The Armstrong Lie
Crit
Reminds me of Mary McCarthy's famous remark about Lillian Hellman that "everything she writes is a lie, including 'and' and 'the.'" Documentarian Alex Gibney started making a film about the 2009 comeback by the titular seven-time Tour de France apparent winner (all his victories have been vacated) who became perhaps even better known as a cancer survivor and anticancer crusader. When the PEDs and blood-doping hit the fan, Gibney suspended filming, only to come back to interview Armstrong after he admitted his sins to America's mother confessor, Oprah. But even when telling many unattractive truths, Armstrong seems unable to let go of some of the lies.I never cared much, but I resent his betrayal on behalf of my older but more naïve brother--a cancer survivor himself--who kept faith with Armstrong as long as it was humanly possible. My takeaway from this is that in an enterprise where everyone cheats, the question is who cheats best. "Everybody" seems at worst a slight exaggeration for the years when Armstrong was collecting yellow jerseys, and while there will never be any way to know for certain, it seems a good bet that if all those races had been absolutely clean across the field, Armstrong still would have won, though it would have taken him a lot longer to do it.

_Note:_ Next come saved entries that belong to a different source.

(** [rstrip] keeps a first character that is not a blank. *)
Lemma rstrip_head c s :
  Py.isspace c = false -> exists r, Py.rstrip (String c s) = String c r.
Proof.
  intros H. simpl. destruct (Py.rstrip s) as [|x r].
  - rewrite H. now exists EmptyString.
  - now exists (String x r).
Qed.

Lemma strip_idem s : Py.strip (Py.strip s) = Py.strip s.
Proof.
  unfold Py.strip. destruct (Py.lstrip s) as [|c t] eqn:E; [reflexivity|].
  pose proof (lstrip_head s c t E) as Hc.
  destruct (rstrip_head c t Hc) as [r Hr].
  rewrite Hr, (lstrip_fixed c r Hc), <- Hr. apply rstrip_idem.
Qed.

Lemma strip_nonempty k : Py.strip k <> "" -> k <> "".
Proof. intros H ->. now apply H. Qed.

End StripFacts.

Section ValidatorMore.

Variable API_KEY : string.

(** Whoever is authorized presented the configured secret. *)
Lemma get_api_key_sound (header : option string) (authorized : string) :
  Security.get_api_key API_KEY header = Ok authorized ->
  authorized = API_KEY /\ Spec.bears_secret API_KEY header.
Proof.
  destruct header as [k|]; [|discriminate].
  destruct (string_dec k "") as [->|Hne]; [discriminate|].
  rewrite (get_api_key_compare API_KEY k Hne). unfold Py.compare_digest.
  destruct (Py.isascii (Py.strip k) && Py.isascii API_KEY); [|discriminate].
  destruct (String.eqb_spec (Py.strip k) API_KEY) as [E|E]; [|discriminate].
  intros H. injection H as <-. split; [exact E|]. now exists k.
Qed.

Lemma get_api_key_raises (header : option string) (e : Z) :
  Security.get_api_key API_KEY header = Raise e ->
  e = HTTP_401_UNAUTHORIZED \/ e = HTTP_403_FORBIDDEN \/ e = HTTP_500_INTERNAL.
Proof.
  destruct header as [k|]; [|intros H; injection H as <-; auto].
  destruct (string_dec k "") as [->|Hne]; [intros H; injection H as <-; auto|].
  rewrite (get_api_key_compare API_KEY k Hne).
  destruct (Py.compare_digest _ _) as [[|]|]; intros H;
    [discriminate|injection H as <-; auto|injection H as <-; auto].
Qed.
Lemma all_bytes_ext (P Q : ascii -> bool) s :
  (forall c, P c = Q c) -> all_bytes P s = all_bytes Q s.
Proof.
  intros H. induction s as [|a s IH]; simpl; [reflexivity|].
  rewrite H, IH. reflexivity.
Qed.

Lemma all_bytes_ReplaceAll (Q : ascii -> bool) s old new :
  all_bytes Q (ReplaceAll s old new)
  = all_bytes (fun a => Q (if Ascii.eqb a old then new else a)) s.
Proof.
  induction s as [|a s IH]; simpl; [reflexivity|]. rewrite IH. reflexivity.
Qed.

Lemma all_bytes_trimLeftByte_cut (P : ascii -> bool) s c :
  P c = true -> all_bytes P (trimLeftByte s c) = all_bytes P s.
Proof.
  intros Hc. induction s as [|a s IH]; simpl; [reflexivity|].
  destruct (Ascii.eqb_spec a c) as [->|]; [|reflexivity].
  rewrite Hc. exact IH.
Qed.

Lemma all_bytes_trimRightByte_cut (P : ascii -> bool) s c :
  P c = true -> all_bytes P (trimRightByte s c) = all_bytes P s.
Proof.
  intros Hc. induction s as [|a s IH]; [reflexivity|].
  rewrite trimRightByte_cons. cbn [all_bytes]. rewrite <- IH.
  destruct (trimRightByte s c); [|reflexivity].
  destruct (Ascii.eqb_spec a c) as [->|]; simpl; rewrite ?Hc, ?andb_true_r;
    reflexivity.
Qed.

Lemma no_word_after_slash c :
  (let c' := if Ascii.eqb c "/" then "-"%char else c in
   negb (slug_class c') || (is_hyphen c' || is_hyphen c'))
  = negb (slug_class c) || is_hyphen c.
Proof. case_byte_cases c. Qed.

Lemma slugify_steps_nil s :
  slugify_steps s = "" <->
  all_bytes (fun c => negb (slug_class c) || is_hyphen c) s = true.
Proof.
  unfold slugify_steps, ReplaceAllString.
  assert (Heq : all_bytes (fun a => Ascii.eqb a "-")
                  (replaceRuns is_hyphen "-" false
                     (replaceRuns (fun c => negb (slug_class c)) "-" false
                        (ReplaceAll s "/" "-")))
                = all_bytes (fun c => negb (slug_class c) || is_hyphen c) s).
  { change (fun a => Ascii.eqb a "-") with is_hyphen.
    rewrite (all_bytes_replaceRuns_eq is_hyphen is_hyphen) by reflexivity.
    rewrite (all_bytes_replaceRuns_eq (fun c => negb (slug_class c)))
      by reflexivity.
    rewrite all_bytes_ReplaceAll.
    apply all_bytes_ext. intros c. apply no_word_after_slash. }
  rewrite <- Heq. split.
  - intros H%ToLower_nil%Trim_nil. exact H.
  - intros H%Trim_nil. rewrite H. reflexivity.
Qed.

End SlugCase.

(** The key generator does not see the case of ASCII letters: two paths
    that agree once 'A'..'Z' are moved to 'a'..'z' have the same slug, and
    so the same key within a second. *)
Theorem slugify_case_insensitive (p q : string) :
  GoString.ToLower p = GoString.ToLower q -> slugify p = slugify q.
Proof.
  intros H. rewrite <- (slugify_ToLower p), <- (slugify_ToLower q), H.
  reflexivity.
Qed.

Lemma slugify_case_insensitive_witness :
  GoString.ToLower "/Hooks/GitHub" = GoString.ToLower "/hooks/github" /\
  slugify "/Hooks/GitHub" = slugify "/hooks/github".
Proof.
  assert (H : GoString.ToLower "/Hooks/GitHub" = GoString.ToLower "/hooks/github")
    by reflexivity.
  split; [exact H|].
  exact (slugify_case_insensitive "/Hooks/GitHub" "/hooks/github" H).
Defined.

It also occurred to me that the "who cheats best" principle applies to another fiercely contested athletic competition: American politics.
Trailers
- The Invisible Woman--Ralph Fiennes as Dickens (who is perhaps the leading contender for my Mitchell exemption in 2014), Felicity Jones as the love of his life, not to be confused with his wife.
- Le passé (The past)--Directed by Asghar Farhadi (A Separation), stars Bérénice Bejo (The Artist).